Etiology And Pathophysiology
The precise mechanisms underlying fatigue are not fully understood. Common contributing categories include hematologic disorders such as anemia and leukemia; endocrine conditions including thyroid disease, adrenal insufficiency, diabetes, and pregnancy; malignancy with paraneoplastic syndromes; psychiatric illness including depression, emotional distress, eating disorders, substance use, and withdrawal; sleep disorders such as insomnia and sleep apnea; cardiac and pulmonary disease; acute and chronic infections; rheumatologic and autoimmune disorders; nutritional deficiencies and electrolyte abnormalities; physical deconditioning; medication effects; and chronic fatigue syndrome. Chronic fatigue syndrome is defined by severe fatigue lasting longer than six months, not explained by medical or psychiatric disease, accompanied by four or more symptoms including headache, arthralgias, sleep disturbance, lymphadenopathy, postexertional malaise, myalgias, impaired concentration or memory, and sore throat.
Clinical Presentation
Fatigue is characterized by persistent tiredness or exhaustion that interferes with daily activities and does not resolve with sleep. While no physical findings are specific, associated signs may suggest an underlying etiology.

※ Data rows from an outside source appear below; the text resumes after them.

Lemma sched_inv_init : sched_inv (sched init).
Proof.
  unfold sched_inv. cbn. split; [intros i []|split; [constructor|split; [constructor|intros i []]]].
Qed.


End MoreSchedFacts.

Module MoreSchedFacts2.
Import Codec VoiceCall Props ExtraProps MoreSchedFacts.

Lemma speaking_step (e : Event) (s : VC) :
  (sources (sched s) = [] \/ isModelSpeaking s = true) ->
  sources (sched (step e s)) = [] \/ isModelSpeaking (step e s) = true.
Proof.
  intros H. destruct (quiet e) eqn:Q.
  { destruct (step_quiet e s Q) as [E1 [E2 _]]. rewrite E1, E2. exact H. }
  destruct e; try discriminate; cbn [step].
  - assert (Hi : forall s', (sources (sched s') = [] \/ isModelSpeaking s' = true) ->
                 sources (sched (interrupt_branch m s')) = [] \/
                 isModelSpeaking (interrupt_branch m s') = true).
    { intros s' Hs'. unfold interrupt_branch. destruct (interrupted m); [left; reflexivity|exact Hs']. }
    destruct (onmessage_cases now rnd m s) as [E|[E|[buf E]]]; rewrite E.
    + apply Hi, H.
    + right. reflexivity.
    + apply Hi. right. reflexivity.
  - unfold on_ended.
    destruct (remove Nat.eq_dec id (sources (sched s))) as [|x l] eqn:R; [left; reflexivity|].
    right. cbn [isModelSpeaking set_sched]. destruct H as [H|H]; [|exact H].
    rewrite H in R. discriminate.
Qed.

End MoreSchedFacts2.

(* ================================================================== *)
(** * Further facts: connection lifecycle *)
Module LifeFacts.
Import VoiceCall ApiKey Lifecycle ExtraProps.

Lemma Forall_upd {A} (P : A -> Prop) (l : list A) (i : nat) (v : A) :
  Forall P l -> P v -> Forall P (upd l i v).
Proof.
  intros Hl Hv. revert i. induction Hl as [|x l Hx Hl IH]; intros [|i]; simpl;
    constructor; auto.
Qed.

Lemma Forall_nth {A} (P : A -> Prop) (l : list A) (i : nat) (x : A) :
  Forall P l -> nth_error l i = Some x -> P x.
Proof.
  intros Hl Hi. rewrite Forall_forall in Hl. apply Hl. eapply nth_error_In. exact Hi.
Qed.

Lemma or_default_nonempty (x d : list Z) : d <> [] -> or_default x d <> [].
Proof. destruct x; simpl; [exact id|discriminate]. Qed.

Lemma perm_eqb_enabled (p : Perm) : connect_enabled p = true -> perm_eqb p connecting = false.
Proof. destruct p; simpl; congruence. Qed.

Lemma life_inv_init : life_inv linit.
Proof.
  unfold life_inv. simpl. split; [constructor|split; [constructor|split; discriminate]].
Qed.

Lemma life_inv_step (e : LEvent) (s : Life) : life_inv s -> life_inv (lstep e s).
Proof.
  destruct s as [p em di cs ts ss iv tr nt d oc].
  unfold life_inv. cbn [lperm errorMessage debugInfo tasks sessions].
  intros [Ht [Hs [He Hd]]].
  destruct e; cbn [lstep].
  - destruct (connect_enabled p) eqn:Ep; cbn [lperm errorMessage debugInfo tasks sessions];
      [|auto].
    split; [apply Forall_app; split; [exact Ht|repeat constructor; exact Ep]|].
    split; [exact Hs|split; discriminate].
  - (* MicResolve *)
    destruct (nth_error ts i) as [[[q|q|q]|]|] eqn:N; cbn [lperm errorMessage debugInfo tasks sessions];
      try (split; [exact Ht|auto]).
    pose proof (Forall_nth _ _ _ _ Ht N) as Hq. simpl in Hq.
    split; [apply Forall_upd; [exact Ht|exact Hq]|].
    split; [exact Hs|split; discriminate].
  - (* MicReject *)
    destruct (nth_error ts i) as [[[q|q|q]|]|] eqn:N; cbn [lperm errorMessage debugInfo tasks sessions];
      try (split; [exact Ht|auto]).
    split; [apply Forall_upd; [exact Ht|exact I]|].
    split; [exact Hs|split; [discriminate|reflexivity]].
  - (* Connect *)
    destruct (nth_error ts i) as [[[q|q|q]|]|] eqn:N; cbn [lperm errorMessage debugInfo tasks sessions];
      try (split; [exact Ht|auto]).
    pose proof (Forall_nth _ _ _ _ Ht N) as Hq. simpl in Hq.
    split; [apply Forall_upd; [exact Ht|exact Hq]|].
    split; [apply Forall_app; split; [exact Hs|repeat constructor; exact Hq]|].
    split; [exact He|exact Hd].
  - (* SetupThrow *)
    destruct (nth_error ts i) as [[[q|q|q]|]|] eqn:N; cbn [lperm errorMessage debugInfo tasks sessions];
      try (split; [exact Ht|auto]);
      (split; [apply Forall_upd; [exact Ht|exact I]|]);
      (split; [exact Hs|split; [|discriminate]]);
      intros _; (split; [left; reflexivity|apply or_default_nonempty; discriminate]).
  - (* Resolved *)
    destruct (nth_error ts i) as [[[q|q|q]|]|] eqn:N; cbn [lperm errorMessage debugInfo tasks sessions];
      try (split; [exact Ht|auto]).
    split; [apply Forall_upd; [exact Ht|exact I]|]. auto.
  - (* SOpen *)
    destruct (nth_error ss j) eqn:N; cbn [lperm errorMessage debugInfo tasks sessions];
      [|auto].
    split; [exact Ht|split; [exact Hs|split; discriminate]].
  - (* SClose *)
    destruct (nth_error ss j) as [q|] eqn:N; [|auto].
    rewrite (perm_eqb_enabled q (Forall_nth _ _ _ _ Hs N)).
    cbn [lperm errorMessage debugInfo tasks sessions]. auto.
  - (* SError *)
    destruct (nth_error ss j) eqn:N; cbn [lperm errorMessage debugInfo tasks sessions];
      [|auto].
    split; [exact Ht|split; [exact Hs|split; [|discriminate]]].
    intros _. split; [right; reflexivity|apply or_default_nonempty; discriminate].
  - (* Tick *)
    destruct (existsb (Nat.eqb id) iv); cbn [lperm errorMessage debugInfo tasks sessions]; auto.
  - (* Unmount *)
    destruct tr; cbn [lperm errorMessage debugInfo tasks sessions]; auto.
Qed.
(** * IDE-Arena log-trajectory parser: a shallow embedding and its properties

    The development follows [src/app/api/sweagent/logs/route.ts] (the server
    side parser: [normalizeLine], [parseLogFile], [parseTestResults],
    [parseLabTrainingMetrics], [extractDuration], [determineFinalSuccess],
    [extractDiffs], [extractTimestamp]) and [src/app/page.tsx] (the client
    side helpers [parseTrajectoryFilename], [parsePassFailFromLogText],
    [getTaskIdFromFilename], [formatTaskIdToTitle]).

    JavaScript strings are sequences of UTF-16 code units; they are modelled
    as [list N].  Regular expressions are kept as syntax trees and run by a
    backtracking matcher that returns every way of matching in the priority
    order of ECMAScript (the first element is the match [exec] reports). *)

From Stdlib Require Import NArith ZArith List String Ascii Lia Bool.
From stdpp Require Import base option list gmap strings.

Set Default Proof Using "Type".
Local Open Scope nat_scope.

(** ** Strings as sequences of UTF-16 code units *)

Abbreviation jsstring := (list N).

Definition js (s : string) : jsstring :=
  List.map N_of_ascii (list_ascii_of_string s).

Definition eqs (a b : jsstring) : bool := bool_decide (a = b).

(** White space and line terminators of ECMAScript: the set removed by
    [String.prototype.trim] and matched by [\s]. *)
Definition isLineTerminator (c : N) : bool :=
  ((c =? 10) || (c =? 13) || (c =? 0x2028) || (c =? 0x2029))%N.

Definition isWS (c : N) : bool :=
  ((c =? 9) || (c =? 10) || (c =? 11) || (c =? 12) || (c =? 13) || (c =? 32)
   || (c =? 0xA0) || (c =? 0x1680) || ((0x2000 <=? c) && (c <=? 0x200A))
   || (c =? 0x2028) || (c =? 0x2029) || (c =? 0x202F) || (c =? 0x205F)
   || (c =? 0x3000) || (c =? 0xFEFF))%N.

Definition isDigit (c : N) : bool := ((48 <=? c) && (c <=? 57))%N.
Definition isUpper (c : N) : bool := ((65 <=? c) && (c <=? 90))%N.
Definition isLower (c : N) : bool := ((97 <=? c) && (c <=? 122))%N.
Definition isAlpha (c : N) : bool := isUpper c || isLower c.
(** [\w] *)
Definition isWord (c : N) : bool := isAlpha c || isDigit c || (c =? 95)%N.
(** [.] (no [s] flag): anything but a line terminator *)
Definition isDot (c : N) : bool := negb (isLineTerminator c).

(** ASCII case mappings.  [String.prototype.toUpperCase] also maps letters
    outside ASCII, but no such mapping produces or consumes the ASCII
    letters the parser looks for (the only code points whose upper case
    contains E, R or O are e, r and o); the parser only ever inspects the
    result through [includes("ERROR")] and [=== "true"]. *)
Definition upperCU (c : N) : N := if isLower c then (c - 32)%N else c.
Definition lowerCU (c : N) : N := if isUpper c then (c + 32)%N else c.
Definition toUpperCase (s : jsstring) : jsstring := List.map upperCU s.
Definition toLowerCase (s : jsstring) : jsstring := List.map lowerCU s.

Fixpoint dropWhile (p : N -> bool) (s : jsstring) : jsstring :=
  match s with
  | [] => []
  | c :: s' => if p c then dropWhile p s' else s
  end.

Fixpoint takeWhile (p : N -> bool) (s : jsstring) : jsstring :=
  match s with
  | [] => []
  | c :: s' => if p c then c :: takeWhile p s' else []
  end.

Definition trimStart (s : jsstring) : jsstring := dropWhile isWS s.
Definition trimEnd (s : jsstring) : jsstring := rev (dropWhile isWS (rev s)).
Definition trim (s : jsstring) : jsstring := trimEnd (trimStart s).

Fixpoint isPrefix (p s : jsstring) : bool :=
  match p, s with
  | [], _ => true
  | _ :: _, [] => false
  | a :: p', b :: s' => (a =? b)%N && isPrefix p' s'
  end.

(** [s.indexOf(sub)] ([None] for -1) and [s.includes(sub)] *)
Fixpoint indexOf (sub s : jsstring) : option nat :=
  if isPrefix sub s then Some 0
  else match s with
       | [] => None
       | _ :: s' => option_map S (indexOf sub s')
       end.

Definition includes (s sub : jsstring) : bool :=
  match indexOf sub s with Some _ => true | None => false end.

(** [s.substring(i)] for [0 <= i] *)
Definition substring (s : jsstring) (i : nat) : jsstring := drop i s.

(** [s.split(sep)] for a non-empty separator string: [skip] counts the code
    units of a separator occurrence still to be passed over, [cur] holds the
    current piece in reverse. *)
Fixpoint split_go (sep : jsstring) (skip : nat) (cur : jsstring) (s : jsstring)
  : list jsstring :=
  match s with
  | [] => [rev cur]
  | c :: s' =>
      match skip with
      | S k => split_go sep k cur s'
      | O => if isPrefix sep s
             then rev cur :: split_go sep (length sep - 1) [] s'
             else split_go sep 0 (c :: cur) s'
      end
  end.

Definition split (sep s : jsstring) : list jsstring := split_go sep 0 [] s.

(** [parts.join(sep)] *)
Fixpoint join (sep : jsstring) (parts : list jsstring) : jsstring :=
  match parts with
  | [] => []
  | [p] => p
  | p :: ps => p ++ sep ++ join sep ps
  end.

(** [s.replace(pat, rep)] with a string pattern: the first occurrence only.
    (No replacement string of the parser contains a dollar sign.) *)
Definition replaceStr (pat rep s : jsstring) : jsstring :=
  match indexOf pat s with
  | None => s
  | Some i => take i s ++ rep ++ drop (i + length pat) s
  end.

Definition LF : jsstring := [10%N].

(** ** Numbers

    A JavaScript number is an IEEE-754 double.  The parser only produces
    numbers through [parseInt(_, 10)], counters and [Math.max]: integers,
    infinities and NaN.  [Num z] stands for the double whose value is the
    integer [z] (the two zeros are identified, which [===], [>] and
    [Math.max] do not tell apart in the parser). *)
Inductive jsnum := NaN | Num (z : Z) | PosInf | NegInf.

Global Instance jsnum_eq_dec : EqDecision jsnum.
Proof. solve_decision. Defined.
(** * EquipSense authentication core: OTP ledger, login and password reset

    A shallow embedding of [backend/auth_app] (models.py, utils.py,
    serializers.py, views.py) and the properties of its OTP-gated
    registration, login and password-reset flows.

    Conventions of the embedding
    - The relational store is a record of tables; a table is the list of its
      rows in primary-key (insertion) order.
    - An in-memory model instance is a row value; [save] writes it back to
      the row with the same primary key, [save(update_fields=...)] writes
      only the named columns.
    - [timezone.now()] is an argument [now] of every operation, in
      microseconds; one request reads one clock value.
    - A Python [str] is a [string] of characters below 128; on such strings
      the helpers of [Py] compute what the Python methods of the same name
      compute.
    - A request is the tuple of its submitted fields, and a view goes on
      with the values its serializer returned. The login serializers and
      the two password-setting serializers take the fields as submitted: a
      [CharField] or [EmailField] strips the value and refuses a blank one.
      The properties of the OTP views are stated for requests whose fields
      their serializer returns unchanged ([... = Valid ...]).
    - Python exceptions are the [Raise] case of [Outcome]; a view's blanket
      [except Exception] turns them into its HTTP 500 response.
    - Everything the repository takes from its platform (password hasher,
      Django's baseline password validators, the e-mail syntax check, the
      NULL placement of the SQL backend in a descending sort, the answer of
      the OTP delivery service) is a field of [Platform]. *)

From Stdlib Require Import ZArith List String Ascii Bool Lia DecimalString.
From Stdlib Require DecimalZ DecimalPos Finite.
Import ListNotations.
Open Scope string_scope.
Open Scope Z_scope.

Set Implicit Arguments.

(* ------------------------------------------------------------------ *)
(** ** Python strings *)

Module Py.

Definition in_range (lo hi : nat) (c : ascii) : bool :=
  let n := nat_of_ascii c in (Nat.leb lo n && Nat.leb n hi)%bool.

Definition is_upper : ascii -> bool := in_range 65 90.
Definition is_lower : ascii -> bool := in_range 97 122.
Definition is_digit : ascii -> bool := in_range 48 57.

(** The character class of the password checks' last [re.search]: the
    twenty symbols below (code 34 is the double quote). *)
Definition special_chars : list ascii :=
  [ "!"; "@"; "#"; "$"; "%"; "^"; "&"; "*"; "("; ")"; ","; "."; "?";
    ascii_of_nat 34; ":"; "{"; "}"; "|"; "<"; ">" ]%char.

Definition is_special (c : ascii) : bool :=
  existsb (Ascii.eqb c) special_chars.

(** [re.search(r'[class]', s)] for a one-character class. *)
Fixpoint search (cls : ascii -> bool) (s : string) : bool :=
  match s with
  | EmptyString => false
  | String c s' => (cls c || search cls s')%bool
  end.

Fixpoint all_chars (cls : ascii -> bool) (s : string) : bool :=
  match s with
  | EmptyString => true
  | String c s' => (cls c && all_chars cls s')%bool
  end.

(** [c in s] for a one-character needle. *)
Definition contains (c : ascii) (s : string) : bool := search (Ascii.eqb c) s.

(** [s.isdigit()]: non-empty and digits only. *)
Definition isdigit (s : string) : bool :=
  match s with
  | EmptyString => false
  | _ => all_chars is_digit s
  end.

Definition len (s : string) : Z := Z.of_nat (String.length s).

Definition lower_char (c : ascii) : ascii :=
  if is_upper c then ascii_of_nat (nat_of_ascii c + 32) else c.

Fixpoint lower (s : string) : string :=
  match s with
  | EmptyString => EmptyString
  | String c s' => String (lower_char c) (lower s')
  end.

(** The characters [str.strip()] removes, among the first 128: the blank,
    the controls 9 to 13 and the separators 28 to 31. *)
Definition is_space (c : ascii) : bool :=
  let n := nat_of_ascii c in
  (Nat.eqb n 32 || (Nat.leb 9 n && Nat.leb n 13)
   || (Nat.leb 28 n && Nat.leb n 31))%bool.

Fixpoint lstrip (s : string) : string :=
  match s with
  | EmptyString => EmptyString
  | String c s' => if is_space c then lstrip s' else s
  end.

Fixpoint rstrip (s : string) : string :=
  match s with
  | EmptyString => EmptyString
  | String c s' =>
      match rstrip s' with
      | EmptyString => if is_space c then EmptyString else String c EmptyString
      | r => String c r
      end
  end.

Definition strip (s : string) : string := rstrip (lstrip s).

(** [s.split(sep)] for a one-character separator: never an empty list. *)
Fixpoint split (sep : ascii) (s : string) : list string :=
  match s with
  | EmptyString => [EmptyString]
  | String c s' =>
      if Ascii.eqb c sep then EmptyString :: split sep s'
      else match split sep s' with
           | [] => [String c EmptyString]
           | w :: ws => String c w :: ws
           end
  end.

(** [sep.join(ws)]. *)
Fixpoint join (sep : string) (ws : list string) : string :=
  match ws with
  | [] => EmptyString
  | [w] => w
  | w :: ws' => w ++ sep ++ join sep ws'
  end.

(** [s.rsplit(sep, 1)]: one piece when [sep] does not occur, otherwise the
    text before the last [sep] and the text after it. *)
Definition rsplit1 (sep : ascii) (s : string) : list string :=
  match rev (split sep s) with
  | [] => [s]
  | [w] => [w]
  | last :: before => [join (String sep EmptyString) (rev before); last]
  end.

(** [c * n] for a one-character string. *)
Fixpoint repeat_char (c : ascii) (n : nat) : string :=
  match n with
  | O => EmptyString
  | S n' => String c (repeat_char c n')
  end.

(** [s[-1]] of a non-empty string. *)
Fixpoint last_char (s : string) : option ascii :=
  match s with
  | EmptyString => None
  | String c EmptyString => Some c
  | String _ s' => last_char s'
  end.

(** [str(n)] of an integer. *)
Definition str (z : Z) : string := NilZero.string_of_int (Z.to_int z).

End Py.

(* ------------------------------------------------------------------ *)
(** ** Platform, exceptions and the store *)

Inductive exn : Type :=
| TypeError
| ValueError
| IntegrityError
| MultipleObjectsReturned.
Lemma parse_elements_more fuel v tail vs rest :
  parse_value fuel (stringify v +:+ String ","%char tail) = Some (v, String ","%char tail) ->
  parse_elements fuel tail = Some (vs, rest) ->
  parse_elements (S fuel) (stringify v +:+ String ","%char tail) = Some (v :: vs, rest).
Proof.
  intros H1 H2. cbn [parse_elements]. unfold elements_body. rewrite H1. simpl.
  rewrite H2. reflexivity.
Qed.

Lemma member_eq k v tail :
  member (k, v) +:+ tail =
  String dq (quote_body k +:+ String dq (String ":"%char (stringify v +:+ tail))).
Proof.
  unfold member, quote. cbn [fst snd]. snorm. reflexivity.
Qed.

Lemma parse_members_last fuel k v rest :
  parse_value fuel (stringify v +:+ String "}"%char rest) = Some (v, String "}"%char rest) ->
  parse_members (S fuel) (member (k, v) +:+ String "}"%char rest) = Some ([(k, v)], rest).
Proof.
  intros H. rewrite member_eq. cbn [parse_members]. unfold members_body.
  simpl skip_ws. simpl negb.
  cbv iota. rewrite parse_chars_quote_body. simpl skip_ws. simpl negb. cbv iota.
  rewrite H. reflexivity.
Qed.

Lemma parse_members_more fuel k v tail ms rest :
  parse_value fuel (stringify v +:+ String ","%char tail) = Some (v, String ","%char tail) ->
  parse_members fuel tail = Some (ms, rest) ->
  parse_members (S fuel) (member (k, v) +:+ String ","%char tail) = Some ((k, v) :: ms, rest).
Proof.
  intros H1 H2. rewrite member_eq. cbn [parse_members]. unfold members_body.
  simpl skip_ws. simpl negb.
  cbv iota. rewrite parse_chars_quote_body. simpl skip_ws. simpl negb. cbv iota.
  rewrite H1. simpl. rewrite H2. reflexivity.
Qed.
(** * task-api: the sharded in-memory task store

    A shallow embedding of [internal/models/task.go] and of the sharded
    [storage.MemoryStorage] (FNV-1a shard selection, per-shard maps, atomic
    record counter), together with the properties of the store that the
    specification states.  Further parts follow the store: the store with
    a single map of [internal/storage/memory.go], the rate limiter of
    [internal/middleware/rate_limit.go], the CORS handler and its helpers
    of [internal/middleware/cors.go], and the request logger.

    Conventions of the embedding.
    - Go [int] and [int64] are 64-bit two's-complement integers: values are
      [Z], and every arithmetic result is passed through [wrap_int].
      [uint32] values are [Z] reduced modulo [2^32].
    - Go strings are byte strings: [string] with [String.length] the number
      of bytes, which is what Go's [len] returns.
    - [time.Time] values are compared by their position on the time line;
      [Time] is [Z], the zero value of [time.Time] is [zeroTime].
    - [time.Now()] and [uuid.New().String()] read the environment: the
      operations that call them take the value read as an argument.
    - The iteration order of a Go map is unspecified: every operation that
      ranges over a map takes the order as a [range_order] argument.
    - The operations are modelled for sequential callers; the mutexes and
      the atomicity of the counter accesses do not appear.
    - A run-time panic is a result of its own, [Panic].
    - The platform is a 64-bit one.  An allocation that the runtime does
      not refuse with a panic succeeds: the machine is taken to have the
      memory. *)

From stdpp Require Import base numbers option list strings gmap fin_maps.
From Stdlib Require Import ZArith Lia.

Local Open Scope Z_scope.

(** ** Machine integers *)

Definition int_bits : Z := 64.
Definition MaxInt : Z := 2 ^ (int_bits - 1) - 1.
Definition MinInt : Z := - 2 ^ (int_bits - 1).

(** Two's-complement wrap-around of a 64-bit signed result. *)
Definition wrap_int (z : Z) : Z :=
  (z + 2 ^ (int_bits - 1)) mod 2 ^ int_bits - 2 ^ (int_bits - 1).

Definition is_int (z : Z) : Prop := MinInt ≤ z ≤ MaxInt.

Definition wrap_uint32 (z : Z) : Z := z mod 2 ^ 32.

(** ** Results of a call *)

Inductive validation_error : Type :=
  | EmptyName                      (* "task name cannot be empty" *)
  | NameTooLong                    (* "task name cannot exceed 255 characters" *)
  | InvalidStatus (status : Z).    (* "invalid task status: %d" *)

Inductive error : Type :=
  | ValidationError (e : validation_error) (* "validation failed: %w" *)
  | CapacityExceeded (maxTasks : Z)        (* "maximum tasks limit reached (%d)" *)
  | NotFound (id : string)                 (* "task with ID %s not found" *)
  | NoOpUpdate                             (* "no updates provided" *)
  | UnhealthyNoShards                      (* "... shards are not properly initialized" *)
  | UnhealthyShard (i : nat).              (* "... shard %d is not properly initialized" *)

Inductive panic : Type :=
  | NilDereference     (* method call or field access through a nil pointer *)
  | NilMapWrite        (* assignment to entry in nil map *)
  | DivideByZero       (* integer divide by zero *)
  | IndexOutOfRange    (* index out of range *)
  | SliceBounds        (* slice bounds out of range *)
  | MakeSliceCap.      (* makeslice: cap out of range *)

Inductive result (A : Type) : Type :=
  | Ok (a : A)
  | Err (e : error)
  | Panic (p : panic).
Arguments Ok {A} a.
Arguments Err {A} e.
Arguments Panic {A} p.

(** ** internal/models/task.go *)

Definition Time : Type := Z.
Definition zeroTime : Time := 0.

Module TaskStatus.
Definition t : Type := Z.

Definition TaskIncomplete : t := 0.
Definition TaskCompleted : t := 1.

Definition IsValid (ts : t) : bool :=
  (ts =? TaskIncomplete) || (ts =? TaskCompleted).
End TaskStatus.

Record Task : Type := mkTask {
  ID : string;
  Name : string;
  Status : TaskStatus.t;
  CreatedAt : Time;
  UpdatedAt : Time
}.

Definition set_ID (id : string) (task : Task) : Task :=
  mkTask id (Name task) (Status task) (CreatedAt task) (UpdatedAt task).
Definition set_Name (name : string) (task : Task) : Task :=
  mkTask (ID task) name (Status task) (CreatedAt task) (UpdatedAt task).
Definition set_Status (status : TaskStatus.t) (task : Task) : Task :=
  mkTask (ID task) (Name task) status (CreatedAt task) (UpdatedAt task).
Definition set_UpdatedAt (now : Time) (task : Task) : Task :=
  mkTask (ID task) (Name task) (Status task) (CreatedAt task) now.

History And Physical Examination
History should focus on onset, duration, and progression of fatigue, associated symptoms such as fever, night sweats, dyspnea, weakness, weight changes, and sleep patterns, as well as past medical, surgical, psychiatric, and social history including substance use and recent stressors. Medication review and a full review of systems are essential. Physical examination should be comprehensive and directed toward identifying an underlying cause. Vital signs may reveal infection or metabolic disturbance. HEENT exam may show icterus, pallor, or pupillary abnormalities. Thyroid enlargement or tenderness may suggest dysfunction. Cardiac murmurs or S3 gallop raise concern for heart failure. Pulmonary findings may indicate acute or chronic lung disease. Abdominal masses or tenderness warrant further investigation. Skin findings such as rash, dehydration, or hyperpigmentation may indicate systemic disease. Neurologic examination should assess for focal deficits or true weakness. Musculoskeletal and vascular access sites should be inspected for infection or electrolyte-related complications.
Essential Evaluation
Because fatigue is subjective, evaluation is guided by clinical suspicion based on history and examination, with the goal of identifying reversible or serious underlying conditions.
Diagnostic Studies And Interpretation
Laboratory testing should be selective and include complete blood count to screen for anemia or malignancy, serum glucose to identify hypo- or hyperglycemia, pregnancy testing when appropriate, electrolytes with renal function, thyroid-stimulating hormone to evaluate for hypothyroidism, and urine drug screening when substance use is suspected. Imaging and specialized testing are reserved for abnormalities identified during initial evaluation.
Differential Diagnosis
The differential diagnosis includes infectious etiologies such as bacteremia, pneumonia, viral syndromes, EBV, CMV, HIV, and HHV-6; immunologic and connective tissue diseases; neoplastic disorders; metabolic abnormalities; hematologic disease; endocrine dysfunction; neurologic disorders; cardiovascular disease; pulmonary pathology; gastrointestinal and hepatic disease; autonomic dysfunction; lifestyle-related factors; psychiatric illness; medication effects; and dehydration.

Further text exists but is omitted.